У меня эти способности были с детства, только проявлялись очень редко. Я, например, сразу узнал, когда умерла мать в больнице. Это было утром, я стоял у стола и жевал холодную картофелину, оставшуюся от ужина: лень было готовить завтрак. И вдруг меня будто ледяным ветром обдало, и я понял, что мать умерла, — не знаю почему, но понял сразу и не ошибся. Года через четыре я напугал Женевьеву — готовил уроки и вдруг вскочил и крикнул: «Боже! Отца машина задавила!» Я даже видел вывеску бакалейщика на углу улицы, где это произошло, видел усатого шофера грузовика. Отец тогда долго лежал в больнице…

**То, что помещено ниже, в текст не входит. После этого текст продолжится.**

(** ** The matrix *)
Record Row := { row_case : string; row_attempt : nat; row_kind : string; row_plan : Plan; row_fixture : option Fixture; row_capability : option string }.
Definition plain_row (model_id kind : string) (plan : Plan) (n : nat) : Row :=
  {| row_case := backend_case model_id kind; row_attempt := n; row_kind := kind; row_plan := plan; row_fixture := None; row_capability := None |}.
Definition envelope_row (model_id : string) (f : Fixture) : Row :=
  {| row_case := backend_case model_id "envelope"; row_attempt := 1; row_kind := "envelope"; row_plan := Call (ExecuteRequest model_id (fx_payload f));
     row_fixture := Some f; row_capability := None |}.
Definition capability_row (model_id : string) (f : Fixture) (c : string) : Row :=
  {| row_case := capability_case model_id c; row_attempt := 1; row_kind := "capability"; row_plan := Call (ExecuteRequest model_id (fx_payload f));
     row_fixture := Some f; row_capability := Some c |}.
(** The rows of a model, in the order they are run *)
Definition matrix_rows (model_id : string) (capabilities : list string) (first : Fixture) (fixtures : list Fixture) : list Row :=
  map (plain_row model_id "load" (Call (LoadModel model_id true))) (seq 1 (ex_cold_starts ex))
  ++ [plain_row model_id "infer" (Small first) 1; envelope_row model_id (default first (by_capability (first :: fixtures) "chat"));
      plain_row model_id "cancel" (StartThenCancel first) 1; plain_row model_id "stop" (Call (StopModel model_id)) 1]
  ++ map (plain_row model_id "reload" StopThenLoad) (seq 1 (ex_reload_rounds ex))
  ++ map (fun c => capability_row model_id (default first (by_capability (first :: fixtures) c)) c) capabilities.
(** An attempt of a row, from the calls before it to the calls after it: the
    driver is called by the row's plan, and besides it only to clean up; an action
    that raised is a failure cleaned up; and a passed attempt records the answer
    of its action, which no check objects to. *)
Record made (model_id : string) (before : list BackendCall) (r : Row) (a : Attempt) (after : list BackendCall) : Prop := {
  md_case : ba_case_id a = row_case r;
  md_attempt : ba_attempt a = row_attempt r;
  md_calls : ∃ pre acts post answer, after = before ++ pre ++ acts ++ post ∧ stored pre ∧ acted model_id (before ++ pre) (row_plan r) acts answer ∧
    Forall (fun c => store_call c = true ∨ c = CleanUp model_id) post ∧
    (∀ e, answer = Raise e → ba_status a = "failed" ∧ is_Some (ba_failure a) ∧ CleanUp model_id ∈ post) ∧
    (ba_status a = "passed" → ba_failure a = None ∧ ba_cleanup a = None ∧ ba_problems a = [] ∧ stored post ∧
       ∃ result, answer = Ret result ∧ ba_facts a = facts_of (row_fixture r) result ∧ unobjected (row_kind r) (row_fixture r) (row_capability r) result);
}.
(** The attempts of a list of rows, one after the other *)
Inductive run_of (model_id : string) : list BackendCall → list Row → list Attempt → list BackendCall → Prop :=
| run_none before : run_of model_id before [] [] before
| run_next before r rows a attempts middle after :
    made model_id before r a middle → run_of model_id middle rows attempts after → run_of model_id before (r :: rows) (a :: attempts) after.
Lemma run_of_app model_id before rows attempts middle rows' attempts' after : run_of model_id before rows attempts middle → run_of model_id middle rows' attempts' after →
  run_of model_id before (rows ++ rows') (attempts ++ attempts') after.
Proof. induction 1; [done|]. intros. cbn. econstructor; eauto. Qed.
Lemma run_of_one model_id before r a after : made model_id before r a after → run_of model_id before [r] [a] after.
Proof. intros Hm. econstructor; [done|constructor]. Qed.
Lemma cleans model_id e σ σ' x : crashed model_id e σ = (σ', Ret x) →
  ∃ cleanup, x = ("failed", Some "exception", Some cleanup) ∧ be_calls σ' = be_calls σ ++ [CleanUp model_id].
Proof.
  unfold crashed. destruct (is_exception e); [|done]. unfold ask. destruct (reply _ _) as [f|e']; [|destruct (is_exception e'); [|done]]; intros [= <- <-]; by eexists.
Qed.
Lemma attempt_made model_id r σ σ' a :
  attempt py_str ex model_id (row_case r) (row_attempt r) (row_kind r) (perform model_id (row_plan r)) (row_fixture r) (row_capability r) σ = (σ', Ret a) →
  made model_id (be_calls σ) r a (be_calls σ').
Proof.
  intros (u & σ1 & (pre & Hpre & Hstored)%tell_stores & Hrun)%bind_returns; [|done]. apply bind_returns in Hrun as ([] & σ2 & [= <-] & Hrun).
  apply bind_returns in Hrun as ([[status failure] cleanup] & σ3 & Hbody & Hrun). apply bind_returns in Hrun as (σ4 & σ5 & [= <- <-] & Hrun).
  apply bind_returns in Hrun as (a' & σ6 & [= <- Hnew] & Hrun). apply bind_returns in Hrun as ([] & σ7 & Hfail & Hrun).
  apply bind_returns in Hrun as ([] & σ8 & Hend & [= <- <-]).
  assert (stores σ3 σ8) as (last & Hlast & Hlasts).
  { eapply stores_trans; [|refine (tell_stores _ _ _ _ _ Hend); done]. destruct failure; [refine (tell_stores _ _ _ _ _ Hfail); done|].
    injection Hfail as <-. by apply stores_refl. }
  unfold new_attempt in Hnew. destruct (negb _); [done|]. destruct (_ && _); [done|]. injection Hnew as <-. split; [done..|]. cbn.
  unfold guarded_body in Hbody. destruct (attempt_body _ _ _ _ _ _ _) as [σ9 o] eqn:Eb. apply body_calls in Eb; [|done].
  destruct Eb as (acts & post & answer & Hcalls & Hpost & Hacted & Hraise & Hpass). cbn [be_calls] in Hcalls, Hacted. rewrite Hpre in Hcalls, Hacted.
  destruct o as [[s f]|e].
  - injection Hbody as <- <- <- <-. exists pre, acts, (post ++ last), answer. rewrite Hlast, Hcalls, <-!app_assoc. split_and!; try done.
    + apply Forall_app. split; eapply Forall_impl; [exact Hpost|auto|exact Hlasts|auto].
    + intros e He. by apply Hraise in He.
    + intros ->. destruct (Hpass f eq_refl) as (-> & -> & Hr). split_and!; [done..|by apply Forall_app|done].
  - apply cleans in Hbody as (c & [= -> -> ->] & Hc). exists pre, acts, (post ++ [CleanUp model_id] ++ last), answer. rewrite Hlast, Hc, Hcalls, <-!app_assoc. split_and!; try done.
    + repeat (apply Forall_app; split); [eapply Forall_impl; [exact Hpost|auto]|repeat constructor; by right|eapply Forall_impl; [exact Hlasts|auto]].
    + intros e' _. split_and!; [done..|]. set_solver.
Qed.
Lemma attempts_made model_id kind plan first count σ σ' l :
  attempts_of (fun n => attempt py_str ex model_id (backend_case model_id kind) n kind (perform model_id plan) None None) first count σ = (σ', Ret l) →
  run_of model_id (be_calls σ) (map (plain_row model_id kind plan) (seq first count)) l (be_calls σ').
Proof.
  revert first σ l. induction count as [|count IH]; intros first σ l; cbn; [intros [= <- <-]; constructor|].
  intros (a & σ1 & Ha & Hl)%bind_returns. apply bind_returns in Hl as (rest & σ2 & Hl & [= <- <-]). econstructor; [|by eapply IH].
  by eapply (attempt_made model_id (plain_row model_id kind plan first)).
Qed.
Lemma served_made model_id first fixtures capabilities σ σ' l : capability_attempts py_str ex model_id fixtures capabilities σ = (σ', Ret l) →
  run_of model_id (be_calls σ) (map (fun c => capability_row model_id (default first (by_capability fixtures c)) c) capabilities) l (be_calls σ').
Proof.
  revert σ l. induction capabilities as [|c capabilities IH]; intros σ l; cbn; [intros [= <- <-]; constructor|].
  intros (f & σ1 & [= <- Hf] & Hl)%bind_returns. apply bind_returns in Hl as (a & σ2 & Ha & Hl). apply bind_returns in Hl as (rest & σ3 & Hl & [= <- <-]).
  econstructor; [|by eapply IH]. destruct (by_capability fixtures c) as [g|]; [injection Hf as ->|done].
  by eapply (attempt_made model_id (capability_row model_id f c)).
Qed.
Lemma run_made model_id capabilities e σ σ' attempts : run_model py_str ex model_id capabilities e σ = (σ', Ret attempts) →
  ∃ first fixtures,
    fixtures_for model_id e (match ex_filler_of ex with Some filler => filler model_id | None => None end) capabilities = Ret (first :: fixtures) ∧
    run_of model_id (be_calls σ) (matrix_rows model_id capabilities first fixtures) attempts (be_calls σ').
Proof.
  intros (fixtures & σ1 & [= <- Hf] & Hr)%bind_returns. destruct fixtures as [|first fixtures]; [done|]. cbv zeta in Hr.
  apply bind_returns in Hr as (loads & σ2 & Hloads & Hr). apply bind_returns in Hr as (infer & σ3 & Hinfer & Hr).
  apply bind_returns in Hr as (reached & σ4 & Hreached & Hr). apply bind_returns in Hr as (cancelled & σ5 & Hcancelled & Hr).
  apply bind_returns in Hr as (stopped & σ6 & Hstopped & Hr). apply bind_returns in Hr as (reloads & σ7 & Hreloads & Hr).
  apply bind_returns in Hr as (served & σ8 & Hserved & [= <- <-]).
  exists first, fixtures. split; [destruct (fixtures_for _ _ _ _) as [?|[]]; by simplify_eq|]. unfold matrix_rows.
  eapply run_of_app; [by eapply (attempts_made model_id "load" (Call (LoadModel model_id true)))|]. cbn [app].
  eapply run_next; [by eapply (attempt_made model_id (plain_row model_id "infer" (Small first) 1))|].
  eapply run_next; [by eapply (attempt_made model_id (envelope_row model_id _))|].
  eapply run_next; [by eapply (attempt_made model_id (plain_row model_id "cancel" (StartThenCancel first) 1))|].
  eapply run_next; [by eapply (attempt_made model_id (plain_row model_id "stop" (Call (StopModel model_id)) 1))|].
  eapply run_of_app; [by eapply (attempts_made model_id "reload" StopThenLoad)|by eapply served_made].
Qed.
End Proofs.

А с Робером у меня все началось чуть ли не с первого взгляда. Я стоял у дверей барака. Высокий смуглый юноша в форме пехотинца почти пробежал мимо, перепрыгивая через свинцовые, рябые от ветра лужи. И вдруг он резко остановился, повернулся ко мне. С минуту мы молча глядели друг на друга.
— Как тебя зовут? — спросил он наконец. — Я Робер Мерсеро.
— Я Клод Лефевр, — сказал я, не сводя с него глаз.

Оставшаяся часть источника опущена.